(Stored entries)

§

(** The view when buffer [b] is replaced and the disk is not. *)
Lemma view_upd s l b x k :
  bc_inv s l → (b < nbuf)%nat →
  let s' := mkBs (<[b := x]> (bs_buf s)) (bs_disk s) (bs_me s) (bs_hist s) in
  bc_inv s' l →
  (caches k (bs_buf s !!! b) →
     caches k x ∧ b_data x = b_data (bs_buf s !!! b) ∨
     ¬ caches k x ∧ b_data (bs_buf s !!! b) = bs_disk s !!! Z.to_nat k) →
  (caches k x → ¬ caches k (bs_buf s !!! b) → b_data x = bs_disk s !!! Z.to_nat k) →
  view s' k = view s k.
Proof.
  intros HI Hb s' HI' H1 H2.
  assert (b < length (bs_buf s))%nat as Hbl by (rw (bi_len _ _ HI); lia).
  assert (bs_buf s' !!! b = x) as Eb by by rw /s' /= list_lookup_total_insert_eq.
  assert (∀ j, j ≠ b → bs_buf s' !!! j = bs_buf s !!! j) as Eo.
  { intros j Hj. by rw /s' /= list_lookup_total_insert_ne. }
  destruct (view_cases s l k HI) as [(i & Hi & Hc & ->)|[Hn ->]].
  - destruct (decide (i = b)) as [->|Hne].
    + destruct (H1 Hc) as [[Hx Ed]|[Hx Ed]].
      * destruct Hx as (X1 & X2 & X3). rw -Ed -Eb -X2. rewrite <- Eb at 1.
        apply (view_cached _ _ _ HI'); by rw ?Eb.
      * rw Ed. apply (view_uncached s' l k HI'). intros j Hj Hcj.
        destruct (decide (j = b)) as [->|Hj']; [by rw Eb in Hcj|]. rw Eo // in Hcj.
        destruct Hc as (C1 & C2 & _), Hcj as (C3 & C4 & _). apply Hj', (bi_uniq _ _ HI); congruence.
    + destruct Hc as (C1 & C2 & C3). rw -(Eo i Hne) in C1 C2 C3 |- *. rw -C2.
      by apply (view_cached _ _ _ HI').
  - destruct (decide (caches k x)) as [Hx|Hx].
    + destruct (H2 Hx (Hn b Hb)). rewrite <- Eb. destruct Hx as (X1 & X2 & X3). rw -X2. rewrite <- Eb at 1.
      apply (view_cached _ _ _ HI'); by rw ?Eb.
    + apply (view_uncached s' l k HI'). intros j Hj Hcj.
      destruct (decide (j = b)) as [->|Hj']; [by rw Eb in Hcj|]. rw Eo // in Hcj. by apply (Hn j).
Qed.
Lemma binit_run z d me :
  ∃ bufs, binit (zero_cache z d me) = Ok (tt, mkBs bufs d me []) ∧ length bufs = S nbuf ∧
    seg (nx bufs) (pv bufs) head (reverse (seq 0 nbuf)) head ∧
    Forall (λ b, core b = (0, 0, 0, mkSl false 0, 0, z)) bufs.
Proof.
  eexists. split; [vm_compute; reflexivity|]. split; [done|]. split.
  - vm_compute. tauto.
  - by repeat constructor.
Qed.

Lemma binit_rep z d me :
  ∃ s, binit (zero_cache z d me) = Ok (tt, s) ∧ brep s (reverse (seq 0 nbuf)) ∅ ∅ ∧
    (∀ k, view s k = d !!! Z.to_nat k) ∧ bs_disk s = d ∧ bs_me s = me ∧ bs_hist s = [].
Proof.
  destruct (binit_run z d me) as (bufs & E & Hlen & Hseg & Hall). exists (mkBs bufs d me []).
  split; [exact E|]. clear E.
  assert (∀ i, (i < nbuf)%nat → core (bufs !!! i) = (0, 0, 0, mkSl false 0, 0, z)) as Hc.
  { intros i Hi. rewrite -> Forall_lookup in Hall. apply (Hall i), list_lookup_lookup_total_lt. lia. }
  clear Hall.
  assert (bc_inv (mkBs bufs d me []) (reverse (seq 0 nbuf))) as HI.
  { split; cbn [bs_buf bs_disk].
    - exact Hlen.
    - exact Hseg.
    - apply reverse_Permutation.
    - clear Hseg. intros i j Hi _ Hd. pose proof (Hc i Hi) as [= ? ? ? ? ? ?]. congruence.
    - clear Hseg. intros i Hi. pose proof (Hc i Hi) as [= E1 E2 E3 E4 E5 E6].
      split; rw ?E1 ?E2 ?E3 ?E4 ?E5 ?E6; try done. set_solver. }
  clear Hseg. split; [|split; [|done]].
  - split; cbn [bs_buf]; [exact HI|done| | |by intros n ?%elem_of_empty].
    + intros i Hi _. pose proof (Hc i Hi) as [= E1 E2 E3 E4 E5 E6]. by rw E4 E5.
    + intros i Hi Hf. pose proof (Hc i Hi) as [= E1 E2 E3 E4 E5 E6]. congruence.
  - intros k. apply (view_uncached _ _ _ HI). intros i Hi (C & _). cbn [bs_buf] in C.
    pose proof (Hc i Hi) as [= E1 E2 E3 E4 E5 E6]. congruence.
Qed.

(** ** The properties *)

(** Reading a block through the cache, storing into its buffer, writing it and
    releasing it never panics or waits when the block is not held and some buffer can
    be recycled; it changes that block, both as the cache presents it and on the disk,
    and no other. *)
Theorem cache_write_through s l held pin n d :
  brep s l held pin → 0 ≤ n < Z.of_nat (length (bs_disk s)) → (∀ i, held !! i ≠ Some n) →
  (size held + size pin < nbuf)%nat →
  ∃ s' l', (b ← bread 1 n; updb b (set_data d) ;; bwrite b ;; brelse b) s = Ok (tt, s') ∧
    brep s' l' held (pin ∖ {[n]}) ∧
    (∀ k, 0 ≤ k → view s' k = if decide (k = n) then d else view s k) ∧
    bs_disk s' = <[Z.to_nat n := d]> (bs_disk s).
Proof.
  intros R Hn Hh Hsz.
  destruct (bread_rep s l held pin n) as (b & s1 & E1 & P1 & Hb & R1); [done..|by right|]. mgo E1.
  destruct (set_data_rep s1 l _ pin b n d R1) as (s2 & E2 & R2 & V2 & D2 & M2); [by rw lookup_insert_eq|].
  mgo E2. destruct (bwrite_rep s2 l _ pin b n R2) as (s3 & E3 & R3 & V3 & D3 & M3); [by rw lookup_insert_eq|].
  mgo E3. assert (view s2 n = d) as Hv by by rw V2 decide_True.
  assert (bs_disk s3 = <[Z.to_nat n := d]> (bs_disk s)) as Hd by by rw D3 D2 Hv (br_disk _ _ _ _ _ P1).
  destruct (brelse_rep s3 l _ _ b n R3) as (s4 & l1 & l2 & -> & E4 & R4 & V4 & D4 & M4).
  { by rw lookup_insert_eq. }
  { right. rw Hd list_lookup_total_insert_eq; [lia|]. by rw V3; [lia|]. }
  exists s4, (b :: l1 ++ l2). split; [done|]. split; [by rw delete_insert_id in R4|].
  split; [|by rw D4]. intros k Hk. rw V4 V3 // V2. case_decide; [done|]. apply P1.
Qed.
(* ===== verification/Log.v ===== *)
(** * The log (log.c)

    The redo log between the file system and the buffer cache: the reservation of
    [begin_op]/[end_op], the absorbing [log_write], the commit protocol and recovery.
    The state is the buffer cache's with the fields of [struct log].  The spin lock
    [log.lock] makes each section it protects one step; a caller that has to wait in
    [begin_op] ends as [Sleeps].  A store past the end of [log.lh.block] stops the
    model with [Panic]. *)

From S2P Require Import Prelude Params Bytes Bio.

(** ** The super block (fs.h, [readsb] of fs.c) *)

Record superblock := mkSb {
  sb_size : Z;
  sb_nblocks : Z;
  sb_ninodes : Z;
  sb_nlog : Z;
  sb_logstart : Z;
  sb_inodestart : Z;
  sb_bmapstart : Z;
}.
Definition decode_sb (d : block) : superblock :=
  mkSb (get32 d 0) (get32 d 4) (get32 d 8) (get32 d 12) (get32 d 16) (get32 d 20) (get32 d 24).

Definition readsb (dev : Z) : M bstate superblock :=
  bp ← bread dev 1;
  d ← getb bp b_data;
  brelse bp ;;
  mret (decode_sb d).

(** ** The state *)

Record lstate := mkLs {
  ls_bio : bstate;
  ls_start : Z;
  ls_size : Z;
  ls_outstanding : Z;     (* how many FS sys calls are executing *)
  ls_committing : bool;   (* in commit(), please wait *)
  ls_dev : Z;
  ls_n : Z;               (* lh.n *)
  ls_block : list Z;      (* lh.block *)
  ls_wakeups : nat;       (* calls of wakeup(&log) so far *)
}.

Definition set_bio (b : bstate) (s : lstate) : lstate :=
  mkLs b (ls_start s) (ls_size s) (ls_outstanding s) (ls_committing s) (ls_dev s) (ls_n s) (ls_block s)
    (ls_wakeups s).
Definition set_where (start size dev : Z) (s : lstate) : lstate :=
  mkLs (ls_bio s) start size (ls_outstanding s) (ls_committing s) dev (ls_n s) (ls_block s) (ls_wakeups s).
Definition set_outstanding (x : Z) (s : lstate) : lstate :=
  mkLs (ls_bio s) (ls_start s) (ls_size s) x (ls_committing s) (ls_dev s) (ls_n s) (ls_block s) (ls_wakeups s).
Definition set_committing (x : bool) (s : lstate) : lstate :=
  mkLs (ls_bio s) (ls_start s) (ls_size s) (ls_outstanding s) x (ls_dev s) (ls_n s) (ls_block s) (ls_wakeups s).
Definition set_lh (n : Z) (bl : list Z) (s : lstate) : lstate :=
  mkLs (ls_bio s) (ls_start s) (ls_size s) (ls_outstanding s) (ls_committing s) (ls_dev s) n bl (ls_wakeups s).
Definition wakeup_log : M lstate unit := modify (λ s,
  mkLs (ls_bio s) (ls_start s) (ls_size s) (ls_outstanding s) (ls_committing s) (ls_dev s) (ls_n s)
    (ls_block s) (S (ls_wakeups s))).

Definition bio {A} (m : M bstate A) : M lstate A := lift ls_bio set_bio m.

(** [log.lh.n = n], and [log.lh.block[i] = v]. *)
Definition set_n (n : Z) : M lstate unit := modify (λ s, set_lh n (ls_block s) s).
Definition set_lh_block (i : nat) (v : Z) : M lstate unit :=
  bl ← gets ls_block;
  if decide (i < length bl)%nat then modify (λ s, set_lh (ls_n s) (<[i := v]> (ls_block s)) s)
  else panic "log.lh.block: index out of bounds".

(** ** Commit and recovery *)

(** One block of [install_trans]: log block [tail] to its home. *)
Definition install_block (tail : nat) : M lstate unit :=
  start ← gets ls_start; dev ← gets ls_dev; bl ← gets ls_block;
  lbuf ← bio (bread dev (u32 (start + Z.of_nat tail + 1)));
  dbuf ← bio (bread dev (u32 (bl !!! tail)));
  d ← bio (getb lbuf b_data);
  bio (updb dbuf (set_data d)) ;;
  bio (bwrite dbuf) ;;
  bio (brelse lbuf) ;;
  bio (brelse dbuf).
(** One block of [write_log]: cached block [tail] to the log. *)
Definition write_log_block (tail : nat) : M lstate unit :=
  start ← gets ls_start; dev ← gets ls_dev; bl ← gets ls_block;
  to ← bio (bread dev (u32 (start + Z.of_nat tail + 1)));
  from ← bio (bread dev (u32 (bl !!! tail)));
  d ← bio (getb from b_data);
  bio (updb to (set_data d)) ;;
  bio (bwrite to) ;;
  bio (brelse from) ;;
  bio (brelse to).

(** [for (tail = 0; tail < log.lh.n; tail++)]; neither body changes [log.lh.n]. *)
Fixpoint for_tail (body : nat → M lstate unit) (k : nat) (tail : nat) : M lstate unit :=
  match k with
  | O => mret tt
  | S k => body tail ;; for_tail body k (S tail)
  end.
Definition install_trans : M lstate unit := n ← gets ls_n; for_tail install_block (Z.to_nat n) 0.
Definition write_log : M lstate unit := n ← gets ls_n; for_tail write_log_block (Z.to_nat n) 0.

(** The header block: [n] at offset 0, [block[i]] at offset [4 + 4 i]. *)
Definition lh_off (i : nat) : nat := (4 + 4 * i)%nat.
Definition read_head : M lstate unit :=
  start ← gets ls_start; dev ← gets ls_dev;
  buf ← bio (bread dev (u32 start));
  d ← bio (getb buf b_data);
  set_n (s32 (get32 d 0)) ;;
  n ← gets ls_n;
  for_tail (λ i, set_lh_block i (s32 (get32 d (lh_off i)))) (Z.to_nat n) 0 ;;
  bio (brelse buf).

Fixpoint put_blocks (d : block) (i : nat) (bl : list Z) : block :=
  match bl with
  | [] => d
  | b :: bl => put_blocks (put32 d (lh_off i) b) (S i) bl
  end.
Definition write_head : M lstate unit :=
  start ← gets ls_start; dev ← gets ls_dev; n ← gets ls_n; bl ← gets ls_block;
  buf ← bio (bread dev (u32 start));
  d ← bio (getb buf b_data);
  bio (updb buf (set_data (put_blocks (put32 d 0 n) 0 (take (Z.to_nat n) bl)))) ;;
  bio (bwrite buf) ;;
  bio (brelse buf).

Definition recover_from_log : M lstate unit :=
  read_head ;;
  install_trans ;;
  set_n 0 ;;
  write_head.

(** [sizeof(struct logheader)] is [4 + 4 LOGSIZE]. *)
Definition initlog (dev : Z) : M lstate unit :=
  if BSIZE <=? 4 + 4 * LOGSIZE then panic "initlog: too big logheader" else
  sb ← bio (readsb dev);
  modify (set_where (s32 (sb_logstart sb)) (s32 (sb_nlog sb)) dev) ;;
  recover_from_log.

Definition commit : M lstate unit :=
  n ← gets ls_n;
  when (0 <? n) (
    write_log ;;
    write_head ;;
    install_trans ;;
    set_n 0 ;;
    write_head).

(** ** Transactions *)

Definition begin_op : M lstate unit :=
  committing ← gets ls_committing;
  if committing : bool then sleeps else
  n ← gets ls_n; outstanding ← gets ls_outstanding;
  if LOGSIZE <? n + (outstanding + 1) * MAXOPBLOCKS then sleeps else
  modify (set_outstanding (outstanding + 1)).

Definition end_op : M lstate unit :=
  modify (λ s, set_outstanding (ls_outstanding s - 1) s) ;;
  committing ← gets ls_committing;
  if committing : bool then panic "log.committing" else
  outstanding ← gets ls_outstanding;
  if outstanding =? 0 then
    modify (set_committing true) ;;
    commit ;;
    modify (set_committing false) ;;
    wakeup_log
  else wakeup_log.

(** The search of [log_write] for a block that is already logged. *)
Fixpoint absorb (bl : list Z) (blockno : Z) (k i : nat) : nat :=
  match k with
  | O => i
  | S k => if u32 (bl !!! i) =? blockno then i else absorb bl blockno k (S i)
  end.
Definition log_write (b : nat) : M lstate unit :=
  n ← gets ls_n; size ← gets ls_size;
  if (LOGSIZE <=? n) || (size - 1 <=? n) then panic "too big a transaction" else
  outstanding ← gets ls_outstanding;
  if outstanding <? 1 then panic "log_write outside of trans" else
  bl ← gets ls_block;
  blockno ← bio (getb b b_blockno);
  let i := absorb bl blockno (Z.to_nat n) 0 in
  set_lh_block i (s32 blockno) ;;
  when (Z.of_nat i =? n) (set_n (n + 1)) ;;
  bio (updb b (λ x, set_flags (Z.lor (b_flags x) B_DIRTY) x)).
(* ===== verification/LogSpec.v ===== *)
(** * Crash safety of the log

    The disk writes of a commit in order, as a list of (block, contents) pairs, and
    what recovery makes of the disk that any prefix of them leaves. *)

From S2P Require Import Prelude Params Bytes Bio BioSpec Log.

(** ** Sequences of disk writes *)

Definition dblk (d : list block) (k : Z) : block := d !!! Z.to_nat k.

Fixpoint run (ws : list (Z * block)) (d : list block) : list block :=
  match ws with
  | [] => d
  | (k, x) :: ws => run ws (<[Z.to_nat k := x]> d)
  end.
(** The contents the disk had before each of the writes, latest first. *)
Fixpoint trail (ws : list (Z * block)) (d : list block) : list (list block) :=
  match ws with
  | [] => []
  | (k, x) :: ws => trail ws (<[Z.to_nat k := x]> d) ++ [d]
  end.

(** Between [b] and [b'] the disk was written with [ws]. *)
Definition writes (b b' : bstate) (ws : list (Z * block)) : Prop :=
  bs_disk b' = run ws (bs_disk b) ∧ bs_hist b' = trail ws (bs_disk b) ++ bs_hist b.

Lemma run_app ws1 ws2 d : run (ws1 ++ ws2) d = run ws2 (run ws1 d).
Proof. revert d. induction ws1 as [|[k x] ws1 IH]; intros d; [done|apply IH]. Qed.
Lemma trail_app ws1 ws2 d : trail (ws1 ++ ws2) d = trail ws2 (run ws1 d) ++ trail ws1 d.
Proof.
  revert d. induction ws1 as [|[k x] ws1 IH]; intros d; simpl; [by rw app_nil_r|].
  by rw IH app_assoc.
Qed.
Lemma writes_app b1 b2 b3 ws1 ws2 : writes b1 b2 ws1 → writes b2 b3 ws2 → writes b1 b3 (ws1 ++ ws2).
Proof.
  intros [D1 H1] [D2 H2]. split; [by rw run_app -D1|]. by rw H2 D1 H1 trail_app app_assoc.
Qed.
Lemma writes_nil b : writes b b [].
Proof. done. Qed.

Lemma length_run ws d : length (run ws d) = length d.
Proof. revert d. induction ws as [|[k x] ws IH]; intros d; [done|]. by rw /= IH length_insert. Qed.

§

> **Your task**: Reproduce the entries above exactly, but only the lines between the line holding "From S2P Require Import Prelude Params Bytes Bio." and the line holding "Definition set_bio (b", inclusive.

> **Answer area**:
From S2P Require Import Prelude Params Bytes Bio.

(** ** The super block (fs.h, [readsb] of fs.c) *)

Record superblock := mkSb {
  sb_size : Z;
  sb_nblocks : Z;
  sb_ninodes : Z;
  sb_nlog : Z;
  sb_logstart : Z;
  sb_inodestart : Z;
  sb_bmapstart : Z;
}.
Definition decode_sb (d : block) : superblock :=
  mkSb (get32 d 0) (get32 d 4) (get32 d 8) (get32 d 12) (get32 d 16) (get32 d 20) (get32 d 24).

Definition readsb (dev : Z) : M bstate superblock :=
  bp ← bread dev 1;
  d ← getb bp b_data;
  brelse bp ;;
  mret (decode_sb d).

(** ** The state *)

Record lstate := mkLs {
  ls_bio : bstate;
  ls_start : Z;
  ls_size : Z;
  ls_outstanding : Z;     (* how many FS sys calls are executing *)
  ls_committing : bool;   (* in commit(), please wait *)
  ls_dev : Z;
  ls_n : Z;               (* lh.n *)
  ls_block : list Z;      (* lh.block *)
  ls_wakeups : nat;       (* calls of wakeup(&log) so far *)
}.

Definition set_bio (b : bstate) (s : lstate) : lstate :=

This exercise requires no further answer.